> [Exercise directions]
For the records that follow, please set down exactly the lines between the one holding "match te_payload before, te_payload" and the one holding "touch path ;;", inclusive, and only those.

Stored data

◆ ◆ ◆ ◆ ◆

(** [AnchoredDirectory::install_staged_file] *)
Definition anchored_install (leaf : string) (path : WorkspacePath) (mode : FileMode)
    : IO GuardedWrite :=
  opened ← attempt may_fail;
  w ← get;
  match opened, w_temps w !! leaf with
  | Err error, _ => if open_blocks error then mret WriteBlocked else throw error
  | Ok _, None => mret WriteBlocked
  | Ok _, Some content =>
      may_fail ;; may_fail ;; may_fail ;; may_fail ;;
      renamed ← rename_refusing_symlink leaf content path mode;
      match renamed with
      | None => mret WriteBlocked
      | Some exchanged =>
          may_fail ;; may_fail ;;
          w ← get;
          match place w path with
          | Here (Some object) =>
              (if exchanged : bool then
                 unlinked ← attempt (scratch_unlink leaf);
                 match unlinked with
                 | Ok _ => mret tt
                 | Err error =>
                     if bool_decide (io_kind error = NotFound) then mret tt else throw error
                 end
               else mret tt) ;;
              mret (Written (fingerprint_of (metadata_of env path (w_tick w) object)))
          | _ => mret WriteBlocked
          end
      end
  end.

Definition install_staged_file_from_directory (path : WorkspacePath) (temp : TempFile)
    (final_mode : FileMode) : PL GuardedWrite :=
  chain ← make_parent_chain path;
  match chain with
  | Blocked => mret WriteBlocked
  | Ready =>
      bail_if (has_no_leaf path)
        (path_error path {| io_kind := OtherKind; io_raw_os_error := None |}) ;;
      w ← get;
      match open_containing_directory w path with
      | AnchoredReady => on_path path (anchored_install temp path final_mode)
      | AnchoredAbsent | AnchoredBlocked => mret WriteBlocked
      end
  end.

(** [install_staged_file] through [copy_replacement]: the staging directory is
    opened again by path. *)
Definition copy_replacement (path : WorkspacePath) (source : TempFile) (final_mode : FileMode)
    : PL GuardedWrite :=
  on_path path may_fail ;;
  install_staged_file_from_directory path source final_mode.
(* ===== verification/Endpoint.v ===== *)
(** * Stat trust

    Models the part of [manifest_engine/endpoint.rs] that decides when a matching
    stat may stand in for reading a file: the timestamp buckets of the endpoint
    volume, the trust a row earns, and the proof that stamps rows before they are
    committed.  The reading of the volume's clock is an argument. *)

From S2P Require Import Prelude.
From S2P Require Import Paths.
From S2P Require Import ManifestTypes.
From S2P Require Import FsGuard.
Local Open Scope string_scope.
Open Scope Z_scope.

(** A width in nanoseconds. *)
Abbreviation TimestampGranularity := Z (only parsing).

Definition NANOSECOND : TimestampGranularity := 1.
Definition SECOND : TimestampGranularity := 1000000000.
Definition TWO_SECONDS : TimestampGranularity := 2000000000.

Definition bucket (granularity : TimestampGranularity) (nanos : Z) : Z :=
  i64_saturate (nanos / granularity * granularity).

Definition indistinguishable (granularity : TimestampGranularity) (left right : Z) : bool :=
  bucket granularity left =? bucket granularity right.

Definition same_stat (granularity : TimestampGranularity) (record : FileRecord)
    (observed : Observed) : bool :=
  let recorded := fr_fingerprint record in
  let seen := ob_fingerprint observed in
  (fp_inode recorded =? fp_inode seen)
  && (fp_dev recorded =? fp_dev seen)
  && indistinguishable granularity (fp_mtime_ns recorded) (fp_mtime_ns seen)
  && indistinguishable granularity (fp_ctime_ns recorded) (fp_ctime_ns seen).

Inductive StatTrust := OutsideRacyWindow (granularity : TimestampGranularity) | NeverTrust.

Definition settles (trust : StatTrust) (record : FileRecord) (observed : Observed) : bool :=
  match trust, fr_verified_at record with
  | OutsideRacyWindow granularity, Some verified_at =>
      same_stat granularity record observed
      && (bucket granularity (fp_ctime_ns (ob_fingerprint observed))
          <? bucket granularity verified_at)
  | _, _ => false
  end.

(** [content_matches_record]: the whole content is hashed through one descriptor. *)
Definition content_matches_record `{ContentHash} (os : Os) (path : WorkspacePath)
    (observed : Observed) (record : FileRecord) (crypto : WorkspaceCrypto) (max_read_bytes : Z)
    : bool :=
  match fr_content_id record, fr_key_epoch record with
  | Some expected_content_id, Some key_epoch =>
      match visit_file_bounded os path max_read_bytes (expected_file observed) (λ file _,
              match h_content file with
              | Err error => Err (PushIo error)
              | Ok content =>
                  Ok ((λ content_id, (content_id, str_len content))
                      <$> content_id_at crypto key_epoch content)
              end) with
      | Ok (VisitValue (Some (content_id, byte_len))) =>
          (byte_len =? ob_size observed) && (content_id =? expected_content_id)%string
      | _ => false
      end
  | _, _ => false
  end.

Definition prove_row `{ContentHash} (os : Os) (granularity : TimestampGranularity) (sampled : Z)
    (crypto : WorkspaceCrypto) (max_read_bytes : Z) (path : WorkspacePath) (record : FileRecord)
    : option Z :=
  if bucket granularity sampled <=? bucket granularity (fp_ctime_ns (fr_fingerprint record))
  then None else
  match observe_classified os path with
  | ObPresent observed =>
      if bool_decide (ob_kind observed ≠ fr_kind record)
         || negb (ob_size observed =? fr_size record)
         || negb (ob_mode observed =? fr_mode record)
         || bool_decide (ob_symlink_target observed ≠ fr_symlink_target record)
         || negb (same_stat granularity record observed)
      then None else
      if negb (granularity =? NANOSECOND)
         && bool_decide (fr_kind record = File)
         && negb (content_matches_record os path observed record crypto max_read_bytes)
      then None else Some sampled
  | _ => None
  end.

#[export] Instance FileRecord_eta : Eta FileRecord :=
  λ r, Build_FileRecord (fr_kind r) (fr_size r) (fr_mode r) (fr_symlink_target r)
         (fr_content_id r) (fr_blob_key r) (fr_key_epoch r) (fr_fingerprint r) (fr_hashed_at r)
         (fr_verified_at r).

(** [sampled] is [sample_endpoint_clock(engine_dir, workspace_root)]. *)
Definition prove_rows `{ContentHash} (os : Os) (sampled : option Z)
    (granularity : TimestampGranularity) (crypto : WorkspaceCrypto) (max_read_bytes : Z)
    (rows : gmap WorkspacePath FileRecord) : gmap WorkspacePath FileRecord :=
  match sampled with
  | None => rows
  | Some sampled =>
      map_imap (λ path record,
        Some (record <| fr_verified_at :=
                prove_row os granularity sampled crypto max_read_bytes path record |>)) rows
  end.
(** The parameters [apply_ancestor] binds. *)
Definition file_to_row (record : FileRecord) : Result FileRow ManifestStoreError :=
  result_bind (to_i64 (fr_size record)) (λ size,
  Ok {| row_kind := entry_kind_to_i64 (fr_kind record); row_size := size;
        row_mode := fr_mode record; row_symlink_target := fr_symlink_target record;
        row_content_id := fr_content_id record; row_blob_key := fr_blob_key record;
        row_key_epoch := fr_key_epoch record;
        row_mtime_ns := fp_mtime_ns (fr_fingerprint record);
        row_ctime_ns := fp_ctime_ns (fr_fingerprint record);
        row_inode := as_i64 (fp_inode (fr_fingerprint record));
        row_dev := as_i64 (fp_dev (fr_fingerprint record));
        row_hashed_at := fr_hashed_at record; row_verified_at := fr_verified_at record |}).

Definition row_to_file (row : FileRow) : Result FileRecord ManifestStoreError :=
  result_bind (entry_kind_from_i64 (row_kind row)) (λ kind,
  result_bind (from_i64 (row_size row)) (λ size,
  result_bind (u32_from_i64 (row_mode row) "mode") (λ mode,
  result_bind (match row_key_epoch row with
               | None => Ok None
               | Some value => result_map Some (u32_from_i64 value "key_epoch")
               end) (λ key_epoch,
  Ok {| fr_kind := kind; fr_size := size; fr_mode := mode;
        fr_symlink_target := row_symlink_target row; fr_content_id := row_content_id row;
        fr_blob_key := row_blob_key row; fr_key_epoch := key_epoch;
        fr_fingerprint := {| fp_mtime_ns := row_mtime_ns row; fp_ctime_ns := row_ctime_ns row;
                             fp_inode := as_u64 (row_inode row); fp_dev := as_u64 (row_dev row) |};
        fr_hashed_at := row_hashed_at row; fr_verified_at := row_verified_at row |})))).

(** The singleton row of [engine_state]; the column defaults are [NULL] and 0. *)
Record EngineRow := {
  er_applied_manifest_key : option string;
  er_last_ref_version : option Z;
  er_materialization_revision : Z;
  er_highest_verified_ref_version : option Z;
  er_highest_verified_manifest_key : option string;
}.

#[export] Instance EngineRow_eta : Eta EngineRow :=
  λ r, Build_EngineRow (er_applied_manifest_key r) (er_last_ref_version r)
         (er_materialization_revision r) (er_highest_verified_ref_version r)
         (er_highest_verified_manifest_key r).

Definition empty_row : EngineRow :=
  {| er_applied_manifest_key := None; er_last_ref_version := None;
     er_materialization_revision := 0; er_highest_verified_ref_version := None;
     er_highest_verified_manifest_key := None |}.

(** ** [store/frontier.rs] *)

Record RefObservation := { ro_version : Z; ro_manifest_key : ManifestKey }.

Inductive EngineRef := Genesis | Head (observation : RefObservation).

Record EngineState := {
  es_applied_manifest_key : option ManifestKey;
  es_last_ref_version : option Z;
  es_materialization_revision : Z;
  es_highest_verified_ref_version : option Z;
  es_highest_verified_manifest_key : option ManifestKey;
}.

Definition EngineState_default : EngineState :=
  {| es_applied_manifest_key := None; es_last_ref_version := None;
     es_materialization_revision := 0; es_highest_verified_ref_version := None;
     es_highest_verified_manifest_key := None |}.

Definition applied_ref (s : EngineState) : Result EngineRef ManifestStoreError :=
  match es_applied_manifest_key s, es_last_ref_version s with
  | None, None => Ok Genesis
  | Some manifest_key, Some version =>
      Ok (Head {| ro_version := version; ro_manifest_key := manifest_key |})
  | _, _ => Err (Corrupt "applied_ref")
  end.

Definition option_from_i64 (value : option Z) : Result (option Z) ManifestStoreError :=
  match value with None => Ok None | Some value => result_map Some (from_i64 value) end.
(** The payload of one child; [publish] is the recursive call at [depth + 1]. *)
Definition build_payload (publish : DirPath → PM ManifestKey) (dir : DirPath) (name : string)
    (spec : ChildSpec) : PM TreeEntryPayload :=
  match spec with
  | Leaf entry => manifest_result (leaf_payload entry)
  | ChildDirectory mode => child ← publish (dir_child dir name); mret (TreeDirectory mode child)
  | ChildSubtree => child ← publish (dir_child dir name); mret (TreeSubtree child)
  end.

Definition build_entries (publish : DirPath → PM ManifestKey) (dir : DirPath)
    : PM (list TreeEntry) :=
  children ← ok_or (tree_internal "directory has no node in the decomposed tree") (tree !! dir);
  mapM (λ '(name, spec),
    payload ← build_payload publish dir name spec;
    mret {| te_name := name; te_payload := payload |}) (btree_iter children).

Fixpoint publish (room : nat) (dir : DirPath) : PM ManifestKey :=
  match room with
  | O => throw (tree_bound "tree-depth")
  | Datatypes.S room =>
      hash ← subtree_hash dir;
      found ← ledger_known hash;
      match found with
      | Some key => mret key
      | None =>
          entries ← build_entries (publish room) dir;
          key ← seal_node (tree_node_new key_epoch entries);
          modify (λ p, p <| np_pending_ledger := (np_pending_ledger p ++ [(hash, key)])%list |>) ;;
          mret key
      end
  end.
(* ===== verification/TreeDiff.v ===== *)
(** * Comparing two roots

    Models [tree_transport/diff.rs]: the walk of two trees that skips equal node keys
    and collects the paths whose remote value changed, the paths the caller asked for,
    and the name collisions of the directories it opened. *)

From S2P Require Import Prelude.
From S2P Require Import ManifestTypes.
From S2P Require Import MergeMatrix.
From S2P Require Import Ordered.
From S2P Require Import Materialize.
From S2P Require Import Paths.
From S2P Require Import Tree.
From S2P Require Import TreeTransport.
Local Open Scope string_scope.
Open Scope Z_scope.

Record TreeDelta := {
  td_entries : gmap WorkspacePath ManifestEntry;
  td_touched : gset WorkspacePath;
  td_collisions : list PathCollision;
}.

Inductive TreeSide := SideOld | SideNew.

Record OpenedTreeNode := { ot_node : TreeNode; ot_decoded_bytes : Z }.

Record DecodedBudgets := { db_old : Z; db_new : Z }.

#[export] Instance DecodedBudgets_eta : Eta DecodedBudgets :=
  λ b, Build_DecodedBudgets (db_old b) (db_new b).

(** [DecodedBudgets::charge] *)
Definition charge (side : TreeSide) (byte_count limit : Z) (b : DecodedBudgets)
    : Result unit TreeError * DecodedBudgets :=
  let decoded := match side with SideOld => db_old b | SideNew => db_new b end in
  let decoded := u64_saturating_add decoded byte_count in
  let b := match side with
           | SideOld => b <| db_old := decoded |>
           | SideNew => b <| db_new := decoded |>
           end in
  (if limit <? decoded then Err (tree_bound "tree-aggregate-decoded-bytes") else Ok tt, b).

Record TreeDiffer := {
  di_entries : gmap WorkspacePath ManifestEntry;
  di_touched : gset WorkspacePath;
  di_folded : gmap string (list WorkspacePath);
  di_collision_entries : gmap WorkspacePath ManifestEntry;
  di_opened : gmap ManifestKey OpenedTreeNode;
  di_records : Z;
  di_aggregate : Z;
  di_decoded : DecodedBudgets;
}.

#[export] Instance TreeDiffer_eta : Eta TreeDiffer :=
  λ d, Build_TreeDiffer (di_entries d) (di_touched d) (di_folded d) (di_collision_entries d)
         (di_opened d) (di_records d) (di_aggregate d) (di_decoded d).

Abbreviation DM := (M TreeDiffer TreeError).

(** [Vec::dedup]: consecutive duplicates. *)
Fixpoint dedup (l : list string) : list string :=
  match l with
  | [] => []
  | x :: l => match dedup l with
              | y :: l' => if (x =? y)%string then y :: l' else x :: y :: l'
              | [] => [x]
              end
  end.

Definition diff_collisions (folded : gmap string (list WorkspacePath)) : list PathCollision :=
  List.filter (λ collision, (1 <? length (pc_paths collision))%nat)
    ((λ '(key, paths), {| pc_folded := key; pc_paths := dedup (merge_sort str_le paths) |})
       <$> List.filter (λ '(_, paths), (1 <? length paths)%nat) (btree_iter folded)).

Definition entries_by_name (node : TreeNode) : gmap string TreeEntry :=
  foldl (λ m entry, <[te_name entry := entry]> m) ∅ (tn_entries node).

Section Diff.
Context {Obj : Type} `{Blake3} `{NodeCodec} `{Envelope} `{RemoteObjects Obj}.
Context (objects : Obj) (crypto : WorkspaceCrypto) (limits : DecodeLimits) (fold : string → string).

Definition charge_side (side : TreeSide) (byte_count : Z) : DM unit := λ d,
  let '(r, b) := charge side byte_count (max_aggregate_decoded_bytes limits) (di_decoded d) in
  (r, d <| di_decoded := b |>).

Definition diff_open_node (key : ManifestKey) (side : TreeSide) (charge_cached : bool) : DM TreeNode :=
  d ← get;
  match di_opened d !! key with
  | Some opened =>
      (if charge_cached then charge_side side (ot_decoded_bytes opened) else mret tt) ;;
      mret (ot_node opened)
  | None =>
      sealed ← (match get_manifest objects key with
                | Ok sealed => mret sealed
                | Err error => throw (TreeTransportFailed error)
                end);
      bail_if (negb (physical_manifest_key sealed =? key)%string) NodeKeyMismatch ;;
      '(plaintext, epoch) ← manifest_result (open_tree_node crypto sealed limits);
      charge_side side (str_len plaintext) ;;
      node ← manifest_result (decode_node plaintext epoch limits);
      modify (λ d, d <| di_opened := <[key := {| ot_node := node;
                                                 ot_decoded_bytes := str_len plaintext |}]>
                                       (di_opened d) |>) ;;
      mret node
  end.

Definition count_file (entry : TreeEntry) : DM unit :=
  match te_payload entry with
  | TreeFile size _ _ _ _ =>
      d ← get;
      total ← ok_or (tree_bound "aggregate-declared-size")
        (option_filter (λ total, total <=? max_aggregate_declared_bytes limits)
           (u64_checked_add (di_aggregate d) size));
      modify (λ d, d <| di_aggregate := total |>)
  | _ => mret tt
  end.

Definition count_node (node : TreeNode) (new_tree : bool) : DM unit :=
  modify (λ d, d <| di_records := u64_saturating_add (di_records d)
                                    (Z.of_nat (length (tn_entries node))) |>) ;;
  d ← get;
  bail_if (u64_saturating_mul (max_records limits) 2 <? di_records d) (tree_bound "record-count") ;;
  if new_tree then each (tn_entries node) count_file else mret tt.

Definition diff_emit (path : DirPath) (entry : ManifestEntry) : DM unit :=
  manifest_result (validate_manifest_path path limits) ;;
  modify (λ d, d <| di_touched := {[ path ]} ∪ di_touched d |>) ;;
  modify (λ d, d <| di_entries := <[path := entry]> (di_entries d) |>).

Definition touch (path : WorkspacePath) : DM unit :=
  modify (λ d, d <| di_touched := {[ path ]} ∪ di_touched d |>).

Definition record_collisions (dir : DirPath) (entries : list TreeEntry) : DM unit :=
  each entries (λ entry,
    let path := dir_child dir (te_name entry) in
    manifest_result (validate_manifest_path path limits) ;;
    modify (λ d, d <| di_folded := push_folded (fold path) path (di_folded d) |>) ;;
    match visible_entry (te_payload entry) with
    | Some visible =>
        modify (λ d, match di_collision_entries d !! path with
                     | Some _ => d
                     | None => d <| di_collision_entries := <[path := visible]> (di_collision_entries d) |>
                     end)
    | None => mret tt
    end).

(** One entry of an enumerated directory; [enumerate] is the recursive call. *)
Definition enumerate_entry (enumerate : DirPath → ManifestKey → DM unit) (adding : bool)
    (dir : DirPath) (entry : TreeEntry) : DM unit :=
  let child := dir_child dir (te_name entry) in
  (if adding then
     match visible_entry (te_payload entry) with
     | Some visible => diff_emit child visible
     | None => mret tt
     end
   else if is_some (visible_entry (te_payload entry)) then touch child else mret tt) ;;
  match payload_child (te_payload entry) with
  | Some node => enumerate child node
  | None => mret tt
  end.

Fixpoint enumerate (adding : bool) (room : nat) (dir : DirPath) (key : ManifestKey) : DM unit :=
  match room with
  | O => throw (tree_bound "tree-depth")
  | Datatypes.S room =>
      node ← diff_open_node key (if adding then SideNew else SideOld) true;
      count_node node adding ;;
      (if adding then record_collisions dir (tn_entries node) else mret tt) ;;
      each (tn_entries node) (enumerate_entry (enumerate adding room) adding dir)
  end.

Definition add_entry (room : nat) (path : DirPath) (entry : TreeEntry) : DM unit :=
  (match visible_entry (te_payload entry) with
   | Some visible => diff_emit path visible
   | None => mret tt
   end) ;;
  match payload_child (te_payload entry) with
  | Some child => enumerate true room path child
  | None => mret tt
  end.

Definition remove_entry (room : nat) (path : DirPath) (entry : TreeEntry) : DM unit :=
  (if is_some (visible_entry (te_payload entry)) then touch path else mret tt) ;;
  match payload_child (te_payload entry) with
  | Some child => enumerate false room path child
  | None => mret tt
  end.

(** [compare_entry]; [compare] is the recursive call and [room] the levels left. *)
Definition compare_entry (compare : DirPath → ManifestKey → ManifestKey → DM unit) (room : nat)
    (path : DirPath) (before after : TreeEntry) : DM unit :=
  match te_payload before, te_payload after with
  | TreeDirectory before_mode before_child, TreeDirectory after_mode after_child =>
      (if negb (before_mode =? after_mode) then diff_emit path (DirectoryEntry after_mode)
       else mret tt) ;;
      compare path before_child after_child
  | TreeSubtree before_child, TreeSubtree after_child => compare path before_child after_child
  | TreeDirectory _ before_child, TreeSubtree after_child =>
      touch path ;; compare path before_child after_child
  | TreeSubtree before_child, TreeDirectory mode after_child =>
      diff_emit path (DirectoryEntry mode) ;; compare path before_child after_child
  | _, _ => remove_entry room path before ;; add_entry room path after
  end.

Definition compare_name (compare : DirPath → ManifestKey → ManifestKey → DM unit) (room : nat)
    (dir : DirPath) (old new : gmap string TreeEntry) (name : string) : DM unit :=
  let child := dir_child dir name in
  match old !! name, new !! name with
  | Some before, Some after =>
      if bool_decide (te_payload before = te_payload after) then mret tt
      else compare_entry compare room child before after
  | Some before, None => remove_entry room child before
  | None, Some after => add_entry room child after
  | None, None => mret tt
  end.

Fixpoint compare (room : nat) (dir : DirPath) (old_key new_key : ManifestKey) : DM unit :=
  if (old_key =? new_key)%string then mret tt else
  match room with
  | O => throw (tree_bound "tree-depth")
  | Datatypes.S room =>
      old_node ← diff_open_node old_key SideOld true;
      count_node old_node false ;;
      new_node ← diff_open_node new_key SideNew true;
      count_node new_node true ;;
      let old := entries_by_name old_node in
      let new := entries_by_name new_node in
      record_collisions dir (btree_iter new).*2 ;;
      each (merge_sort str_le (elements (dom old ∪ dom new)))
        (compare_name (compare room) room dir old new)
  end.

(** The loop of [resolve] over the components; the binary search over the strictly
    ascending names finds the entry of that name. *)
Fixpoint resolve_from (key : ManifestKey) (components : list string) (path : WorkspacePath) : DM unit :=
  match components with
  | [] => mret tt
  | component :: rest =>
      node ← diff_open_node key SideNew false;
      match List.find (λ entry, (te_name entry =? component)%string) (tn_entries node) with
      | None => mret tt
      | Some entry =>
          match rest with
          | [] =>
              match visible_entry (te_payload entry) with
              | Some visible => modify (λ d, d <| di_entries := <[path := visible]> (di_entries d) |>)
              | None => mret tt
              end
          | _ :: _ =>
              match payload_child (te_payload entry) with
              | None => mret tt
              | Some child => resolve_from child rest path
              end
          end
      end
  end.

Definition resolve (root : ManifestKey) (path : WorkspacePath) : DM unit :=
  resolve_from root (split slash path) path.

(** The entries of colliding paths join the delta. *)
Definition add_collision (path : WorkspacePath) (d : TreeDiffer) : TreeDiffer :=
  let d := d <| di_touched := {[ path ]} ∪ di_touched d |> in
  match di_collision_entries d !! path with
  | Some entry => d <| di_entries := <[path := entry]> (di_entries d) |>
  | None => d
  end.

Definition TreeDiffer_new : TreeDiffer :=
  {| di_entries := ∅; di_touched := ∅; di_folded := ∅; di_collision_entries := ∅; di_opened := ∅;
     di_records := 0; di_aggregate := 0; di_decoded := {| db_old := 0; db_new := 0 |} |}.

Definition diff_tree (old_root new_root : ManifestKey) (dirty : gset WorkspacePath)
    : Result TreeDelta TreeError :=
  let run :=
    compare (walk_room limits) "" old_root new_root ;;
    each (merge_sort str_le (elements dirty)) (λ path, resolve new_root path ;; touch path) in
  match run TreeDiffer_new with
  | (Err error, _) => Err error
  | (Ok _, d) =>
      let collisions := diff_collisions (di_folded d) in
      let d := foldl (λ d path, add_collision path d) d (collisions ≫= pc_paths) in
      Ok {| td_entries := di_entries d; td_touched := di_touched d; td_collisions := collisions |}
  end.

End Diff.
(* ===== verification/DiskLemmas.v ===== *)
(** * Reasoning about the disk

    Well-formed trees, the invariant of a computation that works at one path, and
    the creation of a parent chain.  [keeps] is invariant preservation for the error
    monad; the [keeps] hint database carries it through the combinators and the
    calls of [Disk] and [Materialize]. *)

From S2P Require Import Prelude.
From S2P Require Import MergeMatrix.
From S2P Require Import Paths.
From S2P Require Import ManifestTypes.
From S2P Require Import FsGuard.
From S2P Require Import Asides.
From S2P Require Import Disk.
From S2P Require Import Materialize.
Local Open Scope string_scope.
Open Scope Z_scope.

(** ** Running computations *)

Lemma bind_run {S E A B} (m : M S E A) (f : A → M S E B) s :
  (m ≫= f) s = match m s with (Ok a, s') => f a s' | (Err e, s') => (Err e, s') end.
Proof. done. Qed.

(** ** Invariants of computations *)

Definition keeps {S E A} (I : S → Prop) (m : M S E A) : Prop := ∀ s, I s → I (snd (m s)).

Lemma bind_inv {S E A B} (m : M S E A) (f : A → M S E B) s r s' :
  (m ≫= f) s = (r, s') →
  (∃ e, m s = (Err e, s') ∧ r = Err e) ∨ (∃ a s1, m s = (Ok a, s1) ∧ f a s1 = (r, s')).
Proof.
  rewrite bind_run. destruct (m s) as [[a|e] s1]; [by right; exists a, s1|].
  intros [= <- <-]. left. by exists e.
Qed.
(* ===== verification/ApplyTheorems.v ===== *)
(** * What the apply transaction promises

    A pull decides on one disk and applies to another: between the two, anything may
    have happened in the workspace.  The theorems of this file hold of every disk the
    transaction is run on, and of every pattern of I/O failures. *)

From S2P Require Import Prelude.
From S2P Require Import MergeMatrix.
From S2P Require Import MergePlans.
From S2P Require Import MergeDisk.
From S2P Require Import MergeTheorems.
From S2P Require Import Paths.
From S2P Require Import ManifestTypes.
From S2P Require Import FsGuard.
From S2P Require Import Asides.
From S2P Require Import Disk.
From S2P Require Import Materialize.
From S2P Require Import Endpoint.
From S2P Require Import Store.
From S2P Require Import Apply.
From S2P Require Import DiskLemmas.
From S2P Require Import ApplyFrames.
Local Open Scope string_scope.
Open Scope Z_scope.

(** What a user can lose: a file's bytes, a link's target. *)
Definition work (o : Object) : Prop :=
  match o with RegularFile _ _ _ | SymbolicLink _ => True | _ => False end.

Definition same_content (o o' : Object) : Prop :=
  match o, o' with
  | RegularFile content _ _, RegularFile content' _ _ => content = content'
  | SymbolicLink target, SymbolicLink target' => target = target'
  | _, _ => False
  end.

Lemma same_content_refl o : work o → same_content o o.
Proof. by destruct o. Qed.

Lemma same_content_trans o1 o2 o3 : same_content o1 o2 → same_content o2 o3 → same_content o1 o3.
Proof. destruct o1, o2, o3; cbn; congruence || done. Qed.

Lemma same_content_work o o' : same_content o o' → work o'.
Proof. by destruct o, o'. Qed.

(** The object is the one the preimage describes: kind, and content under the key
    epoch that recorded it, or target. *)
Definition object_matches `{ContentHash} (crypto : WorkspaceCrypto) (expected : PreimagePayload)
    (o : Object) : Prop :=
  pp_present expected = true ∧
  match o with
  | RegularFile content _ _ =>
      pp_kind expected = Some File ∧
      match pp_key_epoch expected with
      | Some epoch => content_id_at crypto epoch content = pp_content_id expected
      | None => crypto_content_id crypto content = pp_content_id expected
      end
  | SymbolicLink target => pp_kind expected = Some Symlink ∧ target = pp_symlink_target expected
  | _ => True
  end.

◆ ◆ ◆ ◆ ◆

> [Response area]
  match te_payload before, te_payload after with
  | TreeDirectory before_mode before_child, TreeDirectory after_mode after_child =>
      (if negb (before_mode =? after_mode) then diff_emit path (DirectoryEntry after_mode)
       else mret tt) ;;
      compare path before_child after_child
  | TreeSubtree before_child, TreeSubtree after_child => compare path before_child after_child
  | TreeDirectory _ before_child, TreeSubtree after_child =>
      touch path ;; compare path before_child after_child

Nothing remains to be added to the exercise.